* Stored data *
####

(* ===== verification/TraceProbe.v ===== *)
(** * One traceroute probe (src/agent/live_trace.c)

    The two kinds of probe: a UDP datagram whose ICMP answer arrives on the socket's error
    queue, and an ICMP echo.  A probe's result is -1 (it could not be sent), 0 (timeout),
    1 (a hop answered) or 2 (the destination answered), with the responder's address and
    the time.  The sockets answer through a record per probe; closing a descriptor leaves
    no trace in the model. *)

From S2P Require Import Prelude CStr Float754 Inet Clock PerfSample Nflog TcpParse FlowEntry Icmp.

Inductive probe_outcome := PROBE_TIMEOUT | PROBE_HOP | PROBE_DEST.

Definition SOL_IP := 0%Z.
Definition IP_RECVERR := 11%Z.
Definition AF_INET := 2%Z.
Definition SO_EE_ORIGIN_LOCAL := 1%Z.
Definition SO_EE_ORIGIN_ICMP := 2%Z.
Definition ICMP_DEST_UNREACH := 3%Z.
Definition ICMP_TIME_EXCEEDED := 11%Z.
Definition ICMP_PORT_UNREACH := 3%Z.
Definition CPE_TRACE_BASE_PORT := 33434%Z.

(** A control message: its level and type, and for [IP_RECVERR] the extended error with
    the offender's family and address. *)
Record cmsg := {
  cm_level : Z;
  cm_type : Z;
  ee_origin : Z;
  ee_type : Z;
  ee_code : Z;
  off_family : Z;
  off_addr : Z;
}.

(** [recvmsg(MSG_ERRQUEUE)]. *)
Inductive errqueue := ErrqMsg (msgs : list cmsg) | ErrqAgain | ErrqFail.

Record udp_env := {
  ud_socket : Z;
  ud_recverr : bool;                 (* setsockopt(IP_RECVERR) *)
  ud_ttl : bool;                     (* setsockopt(IP_TTL) *)
  ud_sendto : Z -> Z -> list Z -> bool;   (* address, port, payload *)
  ud_poll : Z -> bool;               (* an event within the timeout *)
  ud_pollin : bool;
  ud_errq : errqueue;
  ud_recvfrom : option Z;            (* the sender's address *)
  ud_t0 : clock;
  ud_t1 : clock;
}.

Record echo_env := {
  ec_dgram : Z;
  ec_raw : Z;
  ec_sendto : Z -> list Z -> bool;
  ec_poll : Z -> bool;               (* readable within the timeout *)
  ec_recv : list Z;                  (* empty when recvfrom fails *)
  ec_family : Z;                     (* the sender *)
  ec_from : Z;
  ec_t0 : clock;
  ec_t1 : clock;
}.

(** The elapsed time, or the old value when the clock went backwards. *)
Definition rtt_since (t0_ns t1_ns : Z) (old : double) : double :=
  if (t0_ns <=? t1_ns)%Z then d_div (d_of_Z (t1_ns - t0_ns)) (d_of_Z 1000000) else old.

(** The address of an [AF_INET] peer replaces the one in the buffer. *)
Definition peer_addr (family addr : Z) (old : string) : string :=
  if (family =? AF_INET)%Z then inet_ntop4_addr addr else old.

(** ** UDP *)

(** The loop over the control messages. *)
Fixpoint scan_cmsgs (msgs : list cmsg) (addr : string) : probe_outcome * string :=
  match msgs with
  | [] => (PROBE_HOP, addr)
  | m :: msgs' =>
      if (cm_level m =? SOL_IP)%Z && (cm_type m =? IP_RECVERR)%Z then
        let addr := peer_addr (off_family m) (off_addr m) addr in
        if (ee_origin m =? SO_EE_ORIGIN_ICMP)%Z || (ee_origin m =? SO_EE_ORIGIN_LOCAL)%Z then
          if (ee_type m =? ICMP_TIME_EXCEEDED)%Z then (PROBE_HOP, addr)
          else if (ee_type m =? ICMP_DEST_UNREACH)%Z then
            if (ee_code m =? ICMP_PORT_UNREACH)%Z then (PROBE_DEST, addr) else (PROBE_HOP, addr)
          else scan_cmsgs msgs' addr
        else scan_cmsgs msgs' addr
      else scan_cmsgs msgs' addr
  end.

(** The body of the [for (;;)] loop, which returns on every path. *)
Definition udp_wait_probe (env : udp_env) (timeout_ms : Z) (addr : string) (rtt : double) (t0_ns : Z)
    : probe_outcome * string * double :=
  let remaining := i32 timeout_ms in
  let remaining := if (remaining <? 1)%Z then 1%Z else remaining in
  if negb (ud_poll env remaining) then (PROBE_TIMEOUT, addr, rtt)
  else
    let t1_ns := mono_ns (ud_t1 env) in
    match ud_errq env with
    | ErrqAgain =>
        if ud_pollin env then
          match ud_recvfrom env with
          | Some from => (PROBE_DEST, inet_ntop4_addr from, rtt_since t0_ns t1_ns rtt)
          | None => (PROBE_TIMEOUT, addr, rtt)
          end
        else (PROBE_TIMEOUT, addr, rtt)
    | ErrqFail => (PROBE_TIMEOUT, addr, rtt)
    | ErrqMsg msgs =>
        let '(oc, addr) := scan_cmsgs msgs addr in (oc, addr, rtt_since t0_ns t1_ns rtt)
    end.

Definition udp_payload (ttl : Z) : list Z :=
  let text := str_bytes (snprintf_s 32 (lit "cpe" +:+ fmt_0d 2 ttl)) in text ++ replicate (32 - length text) 0%Z.

Definition probe_udp_once (env : udp_env) (dst ttl port timeout_ms : Z) (addr : string) (rtt : double)
    : Z * string * double :=
  if (ud_socket env <? 0)%Z then ((-1)%Z, addr, rtt)
  else if negb (ud_recverr env) then ((-1)%Z, addr, rtt)
  else if negb (ud_ttl env) then ((-1)%Z, addr, rtt)
  else
    let t0_ns := mono_ns (ud_t0 env) in
    if negb (ud_sendto env dst port (udp_payload ttl)) then ((-1)%Z, addr, rtt)
    else
      let '(oc, addr, rtt) := udp_wait_probe env timeout_ms EmptyString d_zero t0_ns in
      (match oc with PROBE_TIMEOUT => 0%Z | PROBE_DEST => 2%Z | PROBE_HOP => 1%Z end, addr, rtt).

(** ** ICMP echo *)

(** What the type of the message received says. *)
Definition classify_icmp (o : option (list Z)) : chk Z :=
  match o with
  | None => mret 1%Z
  | Some icm =>
      if length icm <? 8 then mret 1%Z
      else
        t ← rd icm 0;
        mret (if (t =? 0)%Z then 2%Z else if (t =? 11)%Z then 1%Z else if (t =? 3)%Z then 2%Z else 1%Z)
  end.

(** A failure to set the TTL is ignored. *)
Definition probe_icmp_once (env : echo_env) (dst ttl echo_id echo_seq timeout_ms : Z) (addr : string)
    (rtt : double) : chk (Z * string * double) :=
  let '(fd, is_raw) := open_icmp_socket (ec_dgram env) (ec_raw env) in
  if (fd <? 0)%Z then mret ((-1)%Z, addr, rtt)
  else
    let t0_ns := mono_ns (ec_t0 env) in
    if negb (ec_sendto env dst (echo_request echo_id echo_seq)) then mret ((-1)%Z, addr, rtt)
    else if negb (ec_poll env (i32 (dflt timeout_ms 1))) then mret (0%Z, addr, rtt)
    else
      let rbuf := take 512 (ec_recv env) in
      let t1_ns := mono_ns (ec_t1 env) in
      if length rbuf =? 0 then mret (0%Z, addr, rtt)
      else
        let addr := peer_addr (ec_family env) (ec_from env) addr in
        let rtt := rtt_since t0_ns t1_ns rtt in
        o ← icmp_payload rbuf is_raw;
        pr ← classify_icmp o;
        mret (pr, addr, rtt).

(** ** What the results mean *)

(** The results of a probe, and the address buffer that goes with them. *)
Definition probe_result_ok (r : Z * string * double) : Prop :=
  (r.1.1 = -1 \/ r.1.1 = 0 \/ r.1.1 = 1 \/ r.1.1 = 2)%Z /\ strlen r.1.2 < CPE_PERF_TARGET_MAX.

Lemma strlen_ntop4_fits a : strlen (inet_ntop4_addr a) < CPE_PERF_TARGET_MAX.
Proof. pose proof (strlen_ntop4_addr a). unfold CPE_PERF_TARGET_MAX. lia. Qed.
Lemma strlen_peer_addr family a old :
  strlen old < CPE_PERF_TARGET_MAX -> strlen (peer_addr family a old) < CPE_PERF_TARGET_MAX.
Proof. unfold peer_addr. destruct (_ =? _)%Z; [intros _; apply strlen_ntop4_fits|done]. Qed.

Lemma scan_cmsgs_addr msgs addr :
  strlen addr < CPE_PERF_TARGET_MAX -> strlen (scan_cmsgs msgs addr).2 < CPE_PERF_TARGET_MAX.
Proof.
  revert addr. induction msgs as [|m msgs IH]; intros addr Ha; [done|]. cbn [scan_cmsgs].
  destruct (_ && _); [|by apply IH].
  pose proof (strlen_peer_addr (off_family m) (off_addr m) addr Ha).
  destruct (_ || _); [|by apply IH]. destruct (_ =? _)%Z; [done|].
  destruct (_ =? _)%Z; [by destruct (_ =? _)%Z|by apply IH].
Qed.

Lemma probe_udp_ok env dst ttl port timeout_ms addr rtt :
  strlen addr < CPE_PERF_TARGET_MAX -> probe_result_ok (probe_udp_once env dst ttl port timeout_ms addr rtt).
Proof.
  intros Ha. unfold probe_udp_once.
  destruct (_ <? _)%Z; [by split; [left|]|]. destruct (negb _); [by split; [left|]|].
  destruct (negb _); [by split; [left|]|]. cbv zeta. destruct (negb _); [by split; [left|]|].
  assert (H0 : strlen EmptyString < CPE_PERF_TARGET_MAX) by (unfold CPE_PERF_TARGET_MAX; simpl; lia).
  assert (Hw : strlen (udp_wait_probe env timeout_ms EmptyString d_zero (mono_ns (ud_t0 env))).1.2 < CPE_PERF_TARGET_MAX).
  { unfold udp_wait_probe. destruct (negb _); [done|].
    destruct (ud_errq env) as [msgs| |].
    - pose proof (scan_cmsgs_addr msgs EmptyString H0). by destruct (scan_cmsgs _ _).
    - destruct (ud_pollin env); [|done]. destruct (ud_recvfrom env); [apply strlen_ntop4_fits|done].
    - done. }
  destruct (udp_wait_probe _ _ _ _ _) as [[oc a] r]. split; [|done]. destruct oc; cbn; tauto.
Qed.

Lemma classify_icmp_safe o :
  safe_with (fun pr => (pr = 1 \/ pr = 2)%Z) (classify_icmp o).
Proof.
  unfold classify_icmp. destruct o as [icm|]; [|apply safe_ret; tauto].
  destruct (Nat.ltb_spec (length icm) 8); [apply safe_ret; tauto|].
  destruct icm as [|t icm]; [simpl in *; lia|]. change (rd (t :: icm) 0) with (Safe t). cbn [mbind chk_bind].
  apply safe_ret. destruct (t =? 0)%Z; [tauto|]. destruct (t =? 11)%Z; [tauto|]. destruct (t =? 3)%Z; tauto.
Qed.

Lemma probe_icmp_ok env dst ttl echo_id echo_seq timeout_ms addr rtt :
  strlen addr < CPE_PERF_TARGET_MAX ->
  safe_with probe_result_ok (probe_icmp_once env dst ttl echo_id echo_seq timeout_ms addr rtt).
Proof.
  intros Ha. unfold probe_icmp_once. destruct (open_icmp_socket _ _) as [fd is_raw].
  destruct (_ <? _)%Z; [apply safe_ret; by split; [left|]|]. cbv zeta.
  destruct (negb _); [apply safe_ret; by split; [left|]|].
  destruct (negb _); [apply safe_ret; by split; [cbn; tauto|]|].
  destruct (_ =? 0); [apply safe_ret; by split; [cbn; tauto|]|].
  eapply safe_bind; [apply icmp_payload_safe|]. intros o _.
  eapply safe_bind; [apply classify_icmp_safe|]. intros pr Hpr.
  apply safe_ret. split; [cbn; tauto|]. by apply strlen_peer_addr.
Qed.

(** The echo probe classifies whatever ICMP packet arrives first by its type alone:
    an echo reply or a destination-unreachable means the destination was reached, any
    other type (time exceeded, but also a request or an unknown type) is a hop's answer.
    The sender's address is reported; the identifier and the sequence number, or the
    packet quoted by an error, play no part. *)
Theorem echo_probe_classifies env dst ttl echo_id echo_seq timeout_ms addr rtt hdr type code c0 c1 i0 i1 sq rest :
  let '(fd, is_raw) := open_icmp_socket (ec_dgram env) (ec_raw env) in
  (0 <= fd)%Z -> ec_sendto env dst (echo_request echo_id echo_seq) = true ->
  ec_poll env (i32 (dflt timeout_ms 1)) = true -> ec_family env = AF_INET ->
  ec_recv env = hdr ++ icmp_msg type code c0 c1 i0 i1 sq rest -> ip_header is_raw hdr ->
  probe_icmp_once env dst ttl echo_id echo_seq timeout_ms addr rtt =
    Safe (if (type =? 0)%Z || (type =? 3)%Z then 2%Z else 1%Z, inet_ntop4_addr (ec_from env),
          rtt_since (mono_ns (ec_t0 env)) (mono_ns (ec_t1 env)) rtt).
Proof.
  unfold probe_icmp_once. destruct (open_icmp_socket _ _) as [fd is_raw].
  intros Hfd Hs Hp Hf Hr Hh. rewrite (proj2 (Z.ltb_ge _ _)) by done. cbv zeta. rewrite Hs, Hp, Hr, Hf. cbn [negb].
  rewrite (take_packet 512 is_raw) by (done || lia). set (m := icmp_msg _ _ _ _ _ _ _ (take _ _)).
  assert (Hlm : 8 <= length m) by (unfold m; simpl; lia).
  rewrite length_app, (proj2 (Nat.eqb_neq _ 0)) by lia. rewrite icmp_payload_msg by done. cbn [mbind chk_bind].
  unfold classify_icmp. rewrite (proj2 (Nat.ltb_ge _ _)) by done. change (rd m 0) with (Safe type).
  cbn [mbind chk_bind mret chk_ret]. unfold peer_addr. cbn [Z.eqb].
  destruct (Z.eqb_spec type 0), (Z.eqb_spec type 11), (Z.eqb_spec type 3); try done; lia.
Qed.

####

* DIRECTIONS FOR THIS TASK *
Using the entries, count the lines that hold the string "zeta"; nothing but the number is needed.

* ANSWER *
3